Copy out every line from the records that includes "built".

[Supplied records Boundary: Start]

(* ===== verification/BootProps.v ===== *)
(** * The boot loader: the theorems. *)
From S2P Require Import Prelude BootInfo X86 Boot BootTables BootThms.
Set Default Goal Selector "!".

(** C26: The loader's page tables, built for any memory size, make the processor
    see physical memory at its own addresses and again from KERNEL_VMA: every
    2 MiB page below 8 GiB that starts below the size, writable and executable,
    and nothing else.  A size whose rounding to GiB overflows is a panic. *)
Theorem boot_paging_correct img max (Himg : loader_ok img) (Hmax : 0 ≤ max) :
  (max + 2 ^ 30 < 2 ^ 64 → ∃ s', setup_initial_page_tables img max boot_tables_new = Some (pml4_at img, s') ∧
     ∀ v, 0 ≤ v < 2 ^ 64 → walk (loader_table img s') (pml4_at img) v = boot_view max v) ∧
  (2 ^ 64 ≤ max + 2 ^ 30 → ∀ s, setup_initial_page_tables img max s = None).
Proof.
  split.
  - intros Hfit. pose proof (setup_spec img max (λ a s', a = pml4_at img ∧ s' = built img max (required_gb max) (required_gb max) 0) Hmax Hfit (conj eq_refl eq_refl)) as Hw.
    apply wp_run in Hw as (a & s' & Hrun & -> & ->). exists (built img max (required_gb max) (required_gb max) 0). split; [exact Hrun|]. intros v Hv. by apply walk_boot.
  - intros Hover s. unfold setup_initial_page_tables, mbind, M_bind, lift, cadd. change (Z.shiftl 1 30) with (2 ^ 30). by rewrite (proj2 (Z.ltb_ge _ _)).
Qed.

(** C35: For every list of descriptors, copying the map the firmware encodes them
    in gives their regions in order, as many as fit, and the end of the highest
    of all of them; nothing else of the boot information changes. *)
Theorem memory_map_correct at_ stride ds rest unused b (Hat : at_ mod 8 = 0) (Hs : (40 ≤ stride)%nat) (Hm : (stride mod 8 = 0)%nat)
  (Hok : Forall descriptor_ok ds) (Hfits : Forall fits ds) (Hrest : (length rest < stride)%nat) (Hsize : Z.of_nat (length ds) * Z.of_nat stride < 2 ^ 64) :
  let buffer := encode_descriptors stride ds ++ rest in
  ∃ b', copy_memory_map at_ (buffer ++ unused) (Z.of_nat (length buffer)) (Z.of_nat stride) b = Some (tt, b') ∧
    memory_map_count b' = Z.of_nat (Nat.min (length ds) (length (memory_map b))) ∧
    (∀ i d, ds !! i = Some d → (i < length (memory_map b))%nat → memory_map b' !! i = Some (mkRegion (physical_start d) (number_of_pages d * 4096) (d_type d))) ∧
    (∀ i, (length ds ≤ i)%nat → memory_map b' !! i = memory_map b !! i) ∧
    (∀ d, d ∈ ds → physical_start d + number_of_pages d * 4096 ≤ max_physical_address b') ∧
    (max_physical_address b' = 0 ∨ ∃ d, d ∈ ds ∧ max_physical_address b' = physical_start d + number_of_pages d * 4096) ∧
    framebuffer b' = framebuffer b ∧ rsdp_address b' = rsdp_address b.
Proof.
  intros buffer. pose proof (copy_memory_map_spec at_ stride ds rest b (λ _ b', b' = with_map ds b) Hat Hs Hm Hok Hfits ltac:(lia) Hsize unused eq_refl) as Hw.
  apply wp_run in Hw as ([] & b' & Hrun & ->). exists (with_map ds b). split; [exact Hrun|]. unfold with_map. cbn [memory_map_count memory_map max_physical_address framebuffer rsdp_address].
  set (n := Nat.min _ _). assert (Hlen : length (take n (region_of <$> ds)) = n) by (rewrite length_take, length_fmap; lia).
  split; [done|]. split; [|split; [|split; [|split; [|done]]]].
  - intros i d Hi Hlt. pose proof (lookup_lt_Some _ _ _ Hi). unfold copied. rewrite lookup_app_l by lia. rewrite lookup_take_lt by lia. by rewrite list_lookup_fmap, Hi.
  - intros i Hi. unfold copied. destruct (decide (i < length (memory_map b))%nat).
    + rewrite lookup_app_r by lia. rewrite Hlen, lookup_drop. f_equal. lia.
    + rewrite (lookup_ge_None_2 (memory_map b)) by lia. apply lookup_ge_None_2. rewrite length_app, Hlen, length_drop. lia.
  - intros d Hd. by apply (max_end_spec ds d Hd 0).
  - assert (H : ∀ m, max_end ds m = m ∨ ∃ d, d ∈ ds ∧ max_end ds m = end_of d).
    { clear. induction ds as [|d ds IH]; intros m; [by left|]. cbn. destruct (IH (Z.max m (end_of d))) as [He|(e & Hin & He)].
      - unfold max_end in He. rewrite He. destruct (Z.max_spec m (end_of d)) as [[? ->]|[? ->]]; [right; exists d; split; [by left|done]|by left].
      - right. exists e. split; [by right|exact He]. }
    destruct (H 0) as [->|(d & Hd & ->)]; [by left|right; by exists d].
Qed.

[Supplied records Boundary: End]

▶ Solution to this exercise:
(** C26: The loader's page tables, built for any memory size, make the processor
  - intros Hfit. pose proof (setup_spec img max (λ a s', a = pml4_at img ∧ s' = built img max (required_gb max) (required_gb max) 0) Hmax Hfit (conj eq_refl eq_refl)) as Hw.
    apply wp_run in Hw as (a & s' & Hrun & -> & ->). exists (built img max (required_gb max) (required_gb max) 0). split; [exact Hrun|]. intros v Hv. by apply walk_boot.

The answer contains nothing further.